There is a growing interest in pre-processing approaches to make analysis of sc-RNA data tractable through feature selection [1], manifold learning [2], and differential expression analysis [3]. Throughout this thesis, the student will explore a range of approaches to dimensionality reduction and system identification and analyze their advantages in terms of discovering statistically significant dynamical models of the immune system. The student will work with sc-RNA data on the immune system response to different pathogens.

Thesis goals

• Reviewing feature-selection/dimension-reduction approaches (auto-encoders, sparse PCA, ...).
• Implementing a dimension-reduction and system identification pipeline for sc-RNA data.
• Compare the statistical significance and accuracy of the obtained models with the state-of-the-art methods.
• Analyze the data-collection policies for hypothesis testing.

The interested student is expected to be familiar with linear algebra. Methods are to be implemented using python. Prioir familiarity with pandas, scikit-learn is valuable but not neccessary.

References

[1] Solorio-Fernández, Saúl, J. Ariel Carrasco-Ochoa, and José Fco Martínez-Trinidad. "A review of unsupervised feature selection methods." Artificial Intelligence Review 53.2 (2020): 907-948.

[2] Nguyen, Nam D., Ian K. Blaby, and Daifeng Wang. "ManiNetCluster: a novel manifold learning approach to reveal the functional links between gene networks." BMC genomics 20.12 (2019): 1-14.

[3] Rapaport, Franck, et al. "Comprehensive evaluation of differential gene expression analysis methods for RNA-seq data." Genome biology 14.9 (2013): 1-13.

 

Past Theses

Multi-modal Data-enabled predictive control (DeePC)

Starting date: NA

Contact: Pouria Tajvar (tajvar@kth.se)

Data-enabled predictive control is an optimization based method to control dynamical systems [1]. The central idea is to make the system (i.e. the robot in this project) produce desired behaviours by combining a set of previously recorded behaviours. This method has enjoyed great interest from the system identification and data-driven control community as it enables control of complex systems without an explicit modelling of the dynamics [2].

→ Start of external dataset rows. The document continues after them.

(* ===== verification/Pool.v ===== *)
(** * Reusable session pool (shuttle/src/client/pool.rs)

    [SessionPool] with its idle queue, its counters and its shutdown flag.  Every critical section
    of the code (the code between [inner.lock().await] and the guard's drop) is one atomic
    definition; [checkout] composes two of them around the connection attempt, during which other
    tasks may run.  The step relation at the end interleaves the critical sections of any number
    of tasks, with the sessions the callers hold and the state of [close_all]. *)
From S2P Require Import Prelude.
From stdpp Require Import strings relations.
From S2P Require Import Time Stream Opt Lifecycle.
Open Scope Z_scope.

Record PooledSession (St : Type) := {
  stream : St;
  use_count : Z;
  created_at : Instant;
  last_used : Instant;
  session_reuse_count : Z;
}.
Arguments stream {_} _.
Arguments use_count {_} _.
Arguments created_at {_} _.
Arguments last_used {_} _.
Arguments session_reuse_count {_} _.

Record PoolInner (St : Type) := {
  idle : list (PooledSession St);   (** front of the [VecDeque] first *)
  checked_out : Z;
  closed : bool;
  checkout_count : Z;
  reuse_count : Z;
}.
Arguments idle {_} _.
Arguments checked_out {_} _.
Arguments closed {_} _.
Arguments checkout_count {_} _.
Arguments reuse_count {_} _.

(** The pool, with the value its shutdown [watch] holds, the events emitted so far, and the number
    of [notify_waiters] calls made. *)
Record SessionPool (St : Type) := {
  inner : PoolInner St;
  shutdown : bool;
  log : list SessionEvent;
  notified : nat;
}.
Arguments inner {_} _.
Arguments shutdown {_} _.
Arguments log {_} _.
Arguments notified {_} _.

Section pool.
Context {St : Type} (config : ReuseConfig).
Abbreviation Session := (PooledSession St).
Abbreviation Pool := (SessionPool St).

(** [SessionPool::new] and [with_shutdown], for the current value of the shutdown flag. *)
Definition pool_new (shutdown : bool) : Pool := {|
  inner := {| idle := []; checked_out := 0; closed := false; checkout_count := 0; reuse_count := 0 |};
  shutdown := shutdown;
  log := [];
  notified := 0;
|}.

Definition set_inner (i : PoolInner St) (p : Pool) : Pool :=
  {| inner := i; shutdown := shutdown p; log := log p; notified := notified p |}.
Definition set_idle (l : list Session) (i : PoolInner St) : PoolInner St :=
  {| idle := l; checked_out := checked_out i; closed := closed i;
     checkout_count := checkout_count i; reuse_count := reuse_count i |}.
Definition emit_event (e : SessionEvent) (p : Pool) : Pool :=
  {| inner := inner p; shutdown := shutdown p; log := log p ++ [e]; notified := notified p |}.
Definition emit_events (l : list SessionEvent) (p : Pool) : Pool :=
  {| inner := inner p; shutdown := shutdown p; log := log p ++ l; notified := notified p |}.

Definition is_reusable (session : Session) (now : Instant) : bool :=
  (use_count session <? max_requests config)
  && (duration_since now (created_at session) <? max_age config)
  && (duration_since now (last_used session) <? idle_timeout config).

(** [emit_eviction]: at most one event. *)
Definition emit_eviction (session : Session) (now : Instant) : list SessionEvent :=
  if max_requests config <=? use_count session then [SessionEvent.MaxRequestsEviction]
  else if max_age config <=? duration_since now (created_at session) then
    [SessionEvent.MaxAgeEviction]
  else if idle_timeout config <=? duration_since now (last_used session) then
    [SessionEvent.IdleEviction]
  else [].

(** ** Checkout *)

(** The [while let Some(session) = inner.idle.pop_back()] loop, on the queue from the back: the
    session found, what is left of the queue (still from the back) and the evictions. *)
Fixpoint pop_back_loop (now : Instant) (from_back : list Session)
    : option Session * list Session * list SessionEvent :=
  match from_back with
  | [] => (None, [], [])
  | s :: rest =>
      if is_reusable s now then (Some s, rest, [])
      else
        let '(found, remaining, evs) := pop_back_loop now rest in
        (found, remaining, emit_eviction s now ++ evs)
  end.

(** A session as it is handed out again. *)
Definition reused (s : Session) (now : Instant) : Session :=
  {| stream := stream s; use_count := use_count s + 1; created_at := created_at s;
     last_used := now; session_reuse_count := session_reuse_count s + 1 |}.

(** The first line of [checkout]: the shutdown flag, read before the lock is taken. *)
Definition checkout_gate : prog Pool string unit := fun p =>
  if shutdown p then
    (Err "session pool is shutting down"%string, emit_event SessionEvent.CheckoutFailed p)
  else (Ok tt, p).

(** The first critical section of [checkout].  [None]: no idle session can be reused. *)
Definition checkout_idle (now : Instant) : prog Pool string (option Session) := fun p =>
  if closed (inner p) then
    (Err "session pool is closed"%string, emit_event SessionEvent.CheckoutFailed p)
  else
    let '(found, remaining, evs) := pop_back_loop now (reverse (idle (inner p))) in
    let i := set_idle (reverse remaining) (inner p) in
    match found with
    | Some s =>
        let s := reused s now in
        let i := {| idle := idle i; checked_out := checked_out i + 1; closed := closed i;
                    checkout_count := checkout_count i + 1; reuse_count := reuse_count i + 1 |} in
        (Ok (Some s),
         emit_events (evs ++ [SessionEvent.PoolHit;
                              SessionEvent.SessionReused (session_reuse_count s)]) (set_inner i p))
    | None => (Ok None, emit_events (evs ++ [SessionEvent.PoolMiss]) (set_inner i p))
    end.

(** [new_session], for the outcome of [connector.connect()]. *)
Definition new_session (now : Instant) (connect : res io_error St) : prog Pool string Session := fun p =>
  match connect with
  | Ok stream =>
      (Ok {| stream := stream; use_count := 1; created_at := now; last_used := now;
             session_reuse_count := 0 |}, p)
  | Err e =>
      (Err ("failed to create reusable session: " +:+ msg e)%string,
       emit_event SessionEvent.CheckoutFailed p)
  | Panic => (Panic, p)
  | Pending => (Pending, p)
  end.

(** The second critical section of [checkout]. *)
Definition checkout_finish (session : Session) : prog Pool string Session := fun p =>
  if closed (inner p) || shutdown p then
    (Err "session pool closed while checkout was connecting"%string,
     emit_event SessionEvent.CheckoutFailed p)
  else
    let i := inner p in
    (Ok session,
     set_inner {| idle := idle i; checked_out := checked_out i + 1; closed := closed i;
                  checkout_count := checkout_count i + 1; reuse_count := reuse_count i |} p).

(** [checkout]: [now] and [now2] are the two [Instant::now()] calls, [connect] the outcome of the
    connection attempt, [others] and [others2] what other tasks do to the pool while this call
    waits for the lock and for the connection. *)
Definition checkout (now now2 : Instant) (connect : res io_error St) (others others2 : Pool -> Pool)
    : prog Pool string Session :=
  _ ← checkout_gate;
  _ ← modify others;
  found ← checkout_idle now;
  match found with
  | Some session => mret session
  | None =>
      session ← new_session now2 connect;
      _ ← modify others2;
      checkout_finish session
  end.

(** ** Return and discard *)

(** [return_session]: one critical section. *)
Definition return_session (session : Session) (healthy : bool) (now : Instant)
    : prog Pool string unit := fun p =>
  let session := {| stream := stream session; use_count := use_count session;
                    created_at := created_at session; last_used := now;
                    session_reuse_count := session_reuse_count session |} in
  let i := inner p in
  let '(i, n) :=
    if checked_out i =? 0 then (i, notified p)
    else ({| idle := idle i; checked_out := checked_out i - 1; closed := closed i;
             checkout_count := checkout_count i; reuse_count := reuse_count i |}, S (notified p)) in
  let p := {| inner := i; shutdown := shutdown p; log := log p; notified := n |} in
  let has_other_checked_out := 0 <? checked_out i in
  if negb healthy || negb (is_reusable session now) then
    if healthy then (Ok tt, emit_events (emit_eviction session now) p)
    else (Ok tt, p)
  else if closed i || shutdown p then (Ok tt, p)
  else if max_idle config <=? Z.of_nat (length (idle i)) then
    if has_other_checked_out then (Ok tt, p)
    else
      match idle i with
      | [] => (Ok tt, set_inner (set_idle (idle i ++ [session]) i) p)
      | _ :: newer =>
          (Ok tt, set_inner (set_idle (newer ++ [session]) i) (emit_event SessionEvent.IdleEviction p))
      end
  else (Ok tt, set_inner (set_idle (idle i ++ [session]) i) p).

(** [discard_checked_out]. *)
Definition discard_checked_out (p : Pool) : Pool :=
  let i := inner p in
  if checked_out i =? 0 then p
  else {| inner := {| idle := idle i; checked_out := checked_out i - 1; closed := closed i;
                      checkout_count := checkout_count i; reuse_count := reuse_count i |};
          shutdown := shutdown p; log := log p; notified := S (notified p) |}.

(** The critical section that starts [close_all]; the number is what is still checked out. *)
Definition close_begin (p : Pool) : Pool * Z :=
  let i := inner p in
  let i := {| idle := []; checked_out := checked_out i; closed := true;
              checkout_count := checkout_count i; reuse_count := reuse_count i |} in
  let p := set_inner i p in
  if checked_out i =? 0 then (emit_event SessionEvent.GracefulDrain p, checked_out i)
  else (p, checked_out i).

(** ** Session handles *)

Record SessionHandle := {
  session_of : option Session;
  bytes_relayed : bool;
  retry_used : bool;
}.

Definition checkout_with_retry (now now2 : Instant) (connect : res io_error St)
    (others others2 : Pool -> Pool) : prog Pool string SessionHandle :=
  s ← checkout now now2 connect others others2;
  mret {| session_of := Some s; bytes_relayed := false; retry_used := false |}.

Definition mark_bytes_relayed (h : SessionHandle) : SessionHandle :=
  {| session_of := session_of h; bytes_relayed := true; retry_used := retry_used h |}.

Definition into_session {T} (h : SessionHandle) : prog T string Session :=
  match session_of h with
  | Some s => mret s
  | None => fail "session handle has no active session"%string
  end.

Definition retry_after_protocol_error (h : SessionHandle) (error : string)
    (now now2 : Instant) (connect : res io_error St) (others others2 : Pool -> Pool)
    : prog Pool string SessionHandle :=
  if bytes_relayed h || retry_used h then fail error
  else
    _ ← modify discard_checked_out;
    _ ← modify (emit_event SessionEvent.FallbackToOneShot);
    s ← checkout now now2 connect others others2;
    mret {| session_of := Some s; bytes_relayed := bytes_relayed h; retry_used := true |}.
End pool.

(** ** The pool as a transition system

    Each step is one critical section (or one point where a task can be suspended), so every
    interleaving of any number of tasks is a path.  [held] are the sessions callers own, [leaked]
    counts those a caller dropped without telling the pool, [connected] are the sessions of
    checkouts waiting for the second lock. *)

(** Where a [close_all] call is: about to test [checked_out] under the lock; past the test, with
    the lock released and no waiter registered yet; waiting, since the notification count was
    [seen]; returned. *)
Inductive closer := Testing | Registering | Waiting (seen : nat) | Drained | TimedOut.

#[export] Instance closer_eq_dec : EqDecision closer.
Proof. solve_decision. Defined.

Record world (St : Type) := World {
  wpool : SessionPool St;
  clock : Instant;
  gated : nat;
  connecting : nat;
  connected : list (PooledSession St);
  held : list (PooledSession St);
  leaked : nat;
  closers : list closer;
}.
Arguments World {_} _ _ _ _ _ _ _ _.
Arguments wpool {_} _.
Arguments clock {_} _.
Arguments gated {_} _.
Arguments connecting {_} _.
Arguments connected {_} _.
Arguments held {_} _.
Arguments leaked {_} _.
Arguments closers {_} _.

Section system.
Context {St : Type} (config : ReuseConfig).
Implicit Types (p : SessionPool St) (s : PooledSession St) (w : world St).

Definition world_new (t : Instant) : world St := World (pool_new false) t 0 0 [] [] 0 [].

(** Every session that is alive. *)
Definition sessions w : list (PooledSession St) := idle (inner (wpool w)) ++ connected w ++ held w.

(** The state a [close_all] call is in after it has seen [n] sessions checked out. *)
Definition after_count (n : Z) (busy : closer) : closer := if n =? 0 then Drained else busy.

DeePC is primarily designed for linear systems; in this thesis, the student works on developing an algorithm that allows applying DeePC to non-linear systems by decomposing the system state into different working modes (hence multi-modal) as for example proposed in [3]. The multi-modal DeePC will be primarily used to control a ground robot. One of the challenges of such design, is to collect data from the real robot that are sufficient for reference following control synthesis. During the thesis the student will also explore data-collection strategies ranging from learning from demonstration to autonomous exploration.

Thesis goals

• Reviewing data-driven control and control policy learning literature.
• Designing and implementing a multi-modal data-enabled predictive controller.
• Analyzing the data-collection policies and dynamics exploration for mobile robots.
• Implementing the data-driven controller on the ground robot.

The interested student is expected to be familiar with linear algebra. Methods are to be implemented using python and integrated with ROS. Prioir familiarity with ROS is valuable but not neccessary.

References

[1] Coulson, Jeremy, John Lygeros, and Florian Dörfler. "Data-enabled predictive control: In the shallows of the DeePC." 2019 18th European Control Conference (ECC). IEEE, 2019.

[2] De Persis, Claudio, and Pietro Tesi. "Formulas for data-driven control: Stabilization, optimality, and robustness." IEEE Transactions on Automatic Control 65.3 (2019): 909-924.

[3] Tajvar, Pouria, et al. "Robust motion planning for non-holonomic robots with planar geometric constraints." The International Symposium on Robotics Research October 6-10, 2019, Hanoi, Vietnam. 2019.